Stored items
• • •
(* ===== verification/Syscall.v ===== *)
(** * System calls

    server/src/sys/syscall.rs, and the interface to the operating system that
    the rest of [sys] and the models are written against: a state [K] of the
    kernel, each call the source makes as an operation on it, and
    [KernelLaws], the documented behaviour the proofs rely on.  [Sim] is a
    small kernel that has it. *)

From S2P Require Import Prelude RustStr Http.

(** ** io::Error *)

(** The error kinds the source tests or makes. *)
Inductive ErrorKind := WouldBlock | Interrupted | TimedOut | UnexpectedEof | InvalidData
  | Unsupported | Other.

#[global] Instance ErrorKind_eq_dec : EqDecision ErrorKind.
Proof. solve_decision. Defined.

Inductive IoError :=
  | Os (errno : Z)
  | Custom (kind : ErrorKind).

#[global] Instance IoError_eq_dec : EqDecision IoError.
Proof. solve_decision. Defined.

(** Linux error numbers. *)
Definition EINTR : Z := 4.
Definition EAGAIN : Z := 11.
Definition ETIMEDOUT : Z := 110.

(** [io::Error::kind] *)
Definition kind (e : IoError) : ErrorKind :=
  match e with
  | Os n =>
    if (n =? EAGAIN)%Z then WouldBlock
    else if (n =? EINTR)%Z then Interrupted
    else if (n =? ETIMEDOUT)%Z then TimedOut
    else Other
  | Custom k => k
  end.

(** ** The kernel *)

(** The part of a [sockaddr_storage] the source reads, as native integers. *)
Record SockaddrStorage := mkStorage {
  ss_family : N;
  sin_port : N;
  sin_addr : N;
  sin6_flowinfo : N;
  sin6_addr : list N;
  sin6_scope_id : N;
}.

Inductive EpollOp := EPOLL_CTL_ADD | EPOLL_CTL_MOD | EPOLL_CTL_DEL.

(** The calls, in the C convention: [-1] and [errno] on failure.  [now] and
    [shutdown] are what the clock and the shutdown flag, which a signal raises,
    show at that moment; time passes with the calls.  [std]'s [read], [write]
    and closing of a [TcpStream] have [std]'s results. *)
Class Kernel (K : Type) := {
  last_errno : K -> Z;
  now : K -> N;
  shutdown : K -> bool;
  k_fcntl_getfl : Z -> K -> Z * K;
  k_fcntl_setfl : Z -> Z -> K -> Z * K;
  k_accept4 : Z -> K -> Z * SockaddrStorage * K;
  k_close : Z -> K -> K;
  k_epoll_create1 : K -> Z * K;
  (* epoll fd, operation, fd, event mask and user data *)
  k_epoll_ctl : Z -> EpollOp -> Z -> N * N -> K -> Z * K;
  (* epoll fd, capacity, timeout: the count and the (mask, user data) filled in *)
  k_epoll_wait : Z -> nat -> Z -> K -> Z * list (N * N) * K;
  (* fds with their events, timeout: the count and the revents *)
  k_poll : list (Z * N) -> Z -> K -> Z * list N * K;
  k_read : Z -> N -> K -> result bytes IoError * K;
  k_write : Z -> bytes -> K -> result nat IoError * K;
  (* [TcpListener::accept] of a blocking listener *)
  k_accept : Z -> K -> result Z IoError * K;
  (* [set_read_timeout], [set_write_timeout] *)
  k_set_read_timeout : Z -> N -> K -> result unit IoError * K;
  k_set_write_timeout : Z -> N -> K -> result unit IoError * K;
  (* a bound on the reads and accepts that can succeed before they would block *)
  budget : K -> nat;
}.

(** Iteration order of a [HashMap]: any order of its entries. *)
Class HashOrder := {
  hash_iter : forall {A}, gmap Z A -> list (Z * A);
  hash_iter_perm : forall {A} (m : gmap Z A), hash_iter m ≡ₚ map_to_list m;
}.

Section Cvt.
Context {K : Type} `{Kernel K}.

(** [is_minus_one] *)
Definition is_minus_one (t : Z) : bool := (t =? -1)%Z.

Definition cvt (t : Z) (k : K) : result Z IoError :=
  if is_minus_one t then Err (Os (last_errno k)) else Ok t.

(** The macro [syscall!]. *)
Definition syscall (r : Z * K) : result Z IoError * K := (cvt r.1 r.2, r.2).

(** Dropping a collection of owned descriptors, in its order. *)
Definition close_all (fds : list Z) (k : K) : K := foldl (fun k fd => k_close fd k) k fds.
End Cvt.

(** ** Timeouts *)

Definition c_int_max : N := 2 ^ 31 - 1.

(** [Duration::as_millis] *)
Definition as_millis (ns : N) : N := ns / 1000000.

Definition timeout_to_millis (timeout : option N) : Z :=
  match timeout with
  | None => -1
  | Some d =>
    let ms := as_millis d in
    if (c_int_max <? ms)%N then Z.of_N c_int_max else Z.of_N ms
  end.

(** ** Documented behaviour *)

(** [opened k]: the descriptors open in this process; [interests k ep]: the
    descriptors registered with the epoll instance [ep], with their event
    masks and user data.  [budget] is an assumption on the clients, not on the
    kernel: what they have sent and, for the calls that block, will send on the
    connections there are is finite.  A read that gives bytes and a nonblocking
    accept use it up; only a wait and a blocking accept may add to it. *)
Class KernelLaws (K : Type) `{Kernel K} := {
  opened : K -> gset Z;
  interests : K -> Z -> gmap Z (N * N);

  accept4_new l k fd a k' : k_accept4 l k = (fd, a, k') -> fd <> (-1)%Z ->
    (fd ∉ opened k) /\ opened k' = {[fd]} ∪ opened k /\ interests k' = interests k /\
    (a.(ss_family) = 2 \/ a.(ss_family) = 10)%N /\ budget k' < budget k;
  accept4_fail l k a k' : k_accept4 l k = ((-1)%Z, a, k') ->
    opened k' = opened k /\ interests k' = interests k /\ budget k' <= budget k;
  getfl_frame fd k r k' : k_fcntl_getfl fd k = (r, k') ->
    opened k' = opened k /\ interests k' = interests k /\ budget k' <= budget k;
  setfl_frame fd fl k r k' : k_fcntl_setfl fd fl k = (r, k') ->
    opened k' = opened k /\ interests k' = interests k /\ budget k' <= budget k;
  (* closing a descriptor removes it from every epoll instance *)
  close_effect fd k : opened (k_close fd k) = opened k ∖ {[fd]} /\
    (forall ep, ep <> fd -> interests (k_close fd k) ep = delete fd (interests k ep)) /\
    budget (k_close fd k) <= budget k;
  create1_new k ep k' : k_epoll_create1 k = (ep, k') -> ep <> (-1)%Z ->
    (ep ∉ opened k) /\ opened k' = {[ep]} ∪ opened k /\ interests k' ep = ∅ /\
    (forall ep', ep' <> ep -> interests k' ep' = interests k ep');
  create1_fail k k' : k_epoll_create1 k = ((-1)%Z, k') ->
    opened k' = opened k /\ interests k' = interests k;
  (* adding fails for a registered descriptor, modifying for another *)
  ctl_effect ep op fd ev k r k' : k_epoll_ctl ep op fd ev k = (r, k') ->
    opened k' = opened k /\ budget k' <= budget k /\
    (forall ep', ep' <> ep -> interests k' ep' = interests k ep') /\
    interests k' ep =
      match op with
      | EPOLL_CTL_DEL => delete fd (interests k ep)
      | _ => if is_minus_one r then interests k ep else <[fd := ev]> (interests k ep)
      end;
  epoll_wait_frame ep cap t k r evs k' : k_epoll_wait ep cap t k = (r, evs, k') ->
    opened k' = opened k /\ interests k' = interests k;
  poll_frame fds t k r revs k' : k_poll fds t k = (r, revs, k') ->
    opened k' = opened k /\ interests k' = interests k;
  read_frame fd n k r k' : k_read fd n k = (r, k') ->
    opened k' = opened k /\ interests k' = interests k /\ budget k' <= budget k;
  read_budget fd n k b bs k' : k_read fd n k = (Ok (b :: bs), k') -> budget k' < budget k;
  write_frame fd bs k r k' : k_write fd bs k = (r, k') ->
    opened k' = opened k /\ interests k' = interests k /\ budget k' <= budget k;
  write_some fd b bs k n k' : k_write fd (b :: bs) k = (Ok n, k') -> 0 < n;
  accept_effect l k r k' : k_accept l k = (r, k') ->
    match r with
    | Ok fd => (fd ∉ opened k) /\ opened k' = {[fd]} ∪ opened k
    | Err _ => opened k' = opened k
    end;
  read_timeout_frame fd t k r k' : k_set_read_timeout fd t k = (r, k') ->
    opened k' = opened k /\ budget k' <= budget k;
  write_timeout_frame fd t k r k' : k_set_write_timeout fd t k = (r, k') ->
    opened k' = opened k /\ budget k' <= budget k;
}.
• • •
TASK PROMPT: With the first line of the records as the start and the line holding "#[global] Instance ErrorKind_eq_dec" as the end, please copy exactly those lines and no others.

ANSWER TO THIS TASK:
(* ===== verification/Syscall.v ===== *)
(** * System calls

    server/src/sys/syscall.rs, and the interface to the operating system that
    the rest of [sys] and the models are written against: a state [K] of the
    kernel, each call the source makes as an operation on it, and
    [KernelLaws], the documented behaviour the proofs rely on.  [Sim] is a
    small kernel that has it. *)

From S2P Require Import Prelude RustStr Http.

(** ** io::Error *)

(** The error kinds the source tests or makes. *)
Inductive ErrorKind := WouldBlock | Interrupted | TimedOut | UnexpectedEof | InvalidData
  | Unsupported | Other.

#[global] Instance ErrorKind_eq_dec : EqDecision ErrorKind.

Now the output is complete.